> **TASK GOAL**:
Somewhere below are a line with "by destruct (do_ops reqs' s'') as [[]|]." and a later line with "W * asked * res (option". Output exactly those lines and all lines between them.

> **RAW DATA**:
☆ ☆ ☆ ☆ ☆ ☆ ☆

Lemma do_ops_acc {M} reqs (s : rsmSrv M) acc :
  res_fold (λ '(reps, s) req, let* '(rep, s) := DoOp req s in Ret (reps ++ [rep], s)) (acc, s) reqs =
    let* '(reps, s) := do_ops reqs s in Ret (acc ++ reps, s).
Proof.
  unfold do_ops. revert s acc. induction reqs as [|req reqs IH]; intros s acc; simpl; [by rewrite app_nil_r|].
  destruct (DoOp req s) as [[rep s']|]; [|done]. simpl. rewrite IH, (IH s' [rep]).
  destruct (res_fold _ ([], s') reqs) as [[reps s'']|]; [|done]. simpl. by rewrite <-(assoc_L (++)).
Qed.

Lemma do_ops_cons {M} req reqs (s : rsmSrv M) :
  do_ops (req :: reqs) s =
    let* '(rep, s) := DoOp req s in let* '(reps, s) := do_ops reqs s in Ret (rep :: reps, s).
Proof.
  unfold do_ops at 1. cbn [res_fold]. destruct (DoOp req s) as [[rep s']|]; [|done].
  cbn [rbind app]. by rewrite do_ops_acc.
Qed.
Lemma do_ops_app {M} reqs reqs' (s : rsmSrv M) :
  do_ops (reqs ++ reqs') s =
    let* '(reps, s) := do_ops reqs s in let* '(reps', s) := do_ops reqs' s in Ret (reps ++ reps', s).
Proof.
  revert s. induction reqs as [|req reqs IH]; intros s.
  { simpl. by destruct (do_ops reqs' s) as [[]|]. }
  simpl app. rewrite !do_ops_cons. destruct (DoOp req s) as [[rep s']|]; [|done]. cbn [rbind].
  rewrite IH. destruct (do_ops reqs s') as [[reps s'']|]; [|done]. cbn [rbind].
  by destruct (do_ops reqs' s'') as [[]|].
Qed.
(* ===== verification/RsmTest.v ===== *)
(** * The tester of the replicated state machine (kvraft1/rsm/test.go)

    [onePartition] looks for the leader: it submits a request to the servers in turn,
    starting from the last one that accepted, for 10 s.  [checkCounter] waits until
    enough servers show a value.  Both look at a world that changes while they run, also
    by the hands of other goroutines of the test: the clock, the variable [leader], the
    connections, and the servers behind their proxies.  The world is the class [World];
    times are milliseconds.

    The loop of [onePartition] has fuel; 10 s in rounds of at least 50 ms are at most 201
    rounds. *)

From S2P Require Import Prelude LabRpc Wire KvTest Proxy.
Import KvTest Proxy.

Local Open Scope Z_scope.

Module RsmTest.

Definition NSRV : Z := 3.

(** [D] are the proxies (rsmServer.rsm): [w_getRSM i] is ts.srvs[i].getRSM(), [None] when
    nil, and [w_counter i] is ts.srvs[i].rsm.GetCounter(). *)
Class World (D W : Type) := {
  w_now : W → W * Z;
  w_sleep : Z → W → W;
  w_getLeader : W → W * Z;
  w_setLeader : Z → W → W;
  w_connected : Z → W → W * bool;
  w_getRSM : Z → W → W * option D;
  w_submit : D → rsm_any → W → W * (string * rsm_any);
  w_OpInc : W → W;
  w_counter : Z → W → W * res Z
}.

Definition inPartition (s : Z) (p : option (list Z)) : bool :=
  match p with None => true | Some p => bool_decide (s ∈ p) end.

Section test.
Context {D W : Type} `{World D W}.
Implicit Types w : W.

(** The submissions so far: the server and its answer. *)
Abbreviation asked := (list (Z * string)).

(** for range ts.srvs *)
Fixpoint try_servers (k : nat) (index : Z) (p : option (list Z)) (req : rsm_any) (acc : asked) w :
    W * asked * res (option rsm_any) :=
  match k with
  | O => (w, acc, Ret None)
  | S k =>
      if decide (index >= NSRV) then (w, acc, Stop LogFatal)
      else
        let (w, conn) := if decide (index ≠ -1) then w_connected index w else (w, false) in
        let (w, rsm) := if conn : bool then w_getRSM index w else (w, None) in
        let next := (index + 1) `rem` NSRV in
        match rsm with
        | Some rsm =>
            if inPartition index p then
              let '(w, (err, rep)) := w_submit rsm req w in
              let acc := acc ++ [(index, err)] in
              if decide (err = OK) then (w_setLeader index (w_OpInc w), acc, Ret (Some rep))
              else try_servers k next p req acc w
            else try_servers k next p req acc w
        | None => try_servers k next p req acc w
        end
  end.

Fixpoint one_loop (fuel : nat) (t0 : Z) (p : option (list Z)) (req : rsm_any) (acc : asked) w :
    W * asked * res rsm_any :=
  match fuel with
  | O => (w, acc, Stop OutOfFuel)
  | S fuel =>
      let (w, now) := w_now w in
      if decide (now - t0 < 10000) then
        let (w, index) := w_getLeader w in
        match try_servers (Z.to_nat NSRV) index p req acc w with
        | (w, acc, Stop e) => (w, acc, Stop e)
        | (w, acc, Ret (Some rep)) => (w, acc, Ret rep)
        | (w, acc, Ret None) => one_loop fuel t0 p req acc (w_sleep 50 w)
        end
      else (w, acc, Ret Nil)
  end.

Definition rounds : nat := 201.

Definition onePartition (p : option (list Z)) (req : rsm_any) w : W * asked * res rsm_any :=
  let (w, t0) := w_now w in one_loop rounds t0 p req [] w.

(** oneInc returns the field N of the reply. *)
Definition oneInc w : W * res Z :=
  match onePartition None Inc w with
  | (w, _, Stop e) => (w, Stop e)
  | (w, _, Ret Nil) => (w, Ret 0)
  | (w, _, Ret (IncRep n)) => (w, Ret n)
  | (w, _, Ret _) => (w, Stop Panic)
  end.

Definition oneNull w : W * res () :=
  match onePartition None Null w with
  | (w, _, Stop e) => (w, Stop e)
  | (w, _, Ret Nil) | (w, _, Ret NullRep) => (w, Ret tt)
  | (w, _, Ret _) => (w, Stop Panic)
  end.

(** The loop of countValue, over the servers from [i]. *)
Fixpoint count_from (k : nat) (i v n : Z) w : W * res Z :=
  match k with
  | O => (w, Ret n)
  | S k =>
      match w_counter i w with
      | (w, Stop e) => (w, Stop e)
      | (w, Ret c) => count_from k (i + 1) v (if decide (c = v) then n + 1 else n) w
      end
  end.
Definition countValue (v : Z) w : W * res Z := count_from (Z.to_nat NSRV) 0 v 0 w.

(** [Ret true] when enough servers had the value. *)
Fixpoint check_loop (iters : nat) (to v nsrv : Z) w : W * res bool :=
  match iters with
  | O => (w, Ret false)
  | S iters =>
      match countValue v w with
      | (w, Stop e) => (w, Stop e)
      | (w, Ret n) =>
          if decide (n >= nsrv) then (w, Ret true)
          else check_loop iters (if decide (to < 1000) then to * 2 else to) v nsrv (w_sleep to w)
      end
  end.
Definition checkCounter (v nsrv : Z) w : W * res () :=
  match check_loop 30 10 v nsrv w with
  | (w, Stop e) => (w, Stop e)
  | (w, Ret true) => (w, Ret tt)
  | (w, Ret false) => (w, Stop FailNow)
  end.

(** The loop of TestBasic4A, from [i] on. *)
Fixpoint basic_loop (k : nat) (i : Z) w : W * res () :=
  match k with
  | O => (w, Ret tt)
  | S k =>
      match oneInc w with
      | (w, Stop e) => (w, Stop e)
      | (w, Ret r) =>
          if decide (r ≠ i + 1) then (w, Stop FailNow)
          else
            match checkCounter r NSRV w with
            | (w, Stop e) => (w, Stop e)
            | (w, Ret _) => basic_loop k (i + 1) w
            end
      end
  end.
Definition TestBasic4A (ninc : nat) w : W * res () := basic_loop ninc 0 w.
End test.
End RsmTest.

☆ ☆ ☆ ☆ ☆ ☆ ☆

> **ANSWER TO THIS EXERCISE**:
  by destruct (do_ops reqs' s'') as [[]|].
Qed.
(* ===== verification/RsmTest.v ===== *)
(** * The tester of the replicated state machine (kvraft1/rsm/test.go)

    [onePartition] looks for the leader: it submits a request to the servers in turn,
    starting from the last one that accepted, for 10 s.  [checkCounter] waits until
    enough servers show a value.  Both look at a world that changes while they run, also
    by the hands of other goroutines of the test: the clock, the variable [leader], the
    connections, and the servers behind their proxies.  The world is the class [World];
    times are milliseconds.

    The loop of [onePartition] has fuel; 10 s in rounds of at least 50 ms are at most 201
    rounds. *)

From S2P Require Import Prelude LabRpc Wire KvTest Proxy.
Import KvTest Proxy.

Local Open Scope Z_scope.

Module RsmTest.

Definition NSRV : Z := 3.

(** [D] are the proxies (rsmServer.rsm): [w_getRSM i] is ts.srvs[i].getRSM(), [None] when
    nil, and [w_counter i] is ts.srvs[i].rsm.GetCounter(). *)
Class World (D W : Type) := {
  w_now : W → W * Z;
  w_sleep : Z → W → W;
  w_getLeader : W → W * Z;
  w_setLeader : Z → W → W;
  w_connected : Z → W → W * bool;
  w_getRSM : Z → W → W * option D;
  w_submit : D → rsm_any → W → W * (string * rsm_any);
  w_OpInc : W → W;
  w_counter : Z → W → W * res Z
}.

Definition inPartition (s : Z) (p : option (list Z)) : bool :=
  match p with None => true | Some p => bool_decide (s ∈ p) end.

Section test.
Context {D W : Type} `{World D W}.
Implicit Types w : W.

(** The submissions so far: the server and its answer. *)
Abbreviation asked := (list (Z * string)).

(** for range ts.srvs *)
Fixpoint try_servers (k : nat) (index : Z) (p : option (list Z)) (req : rsm_any) (acc : asked) w :
    W * asked * res (option rsm_any) :=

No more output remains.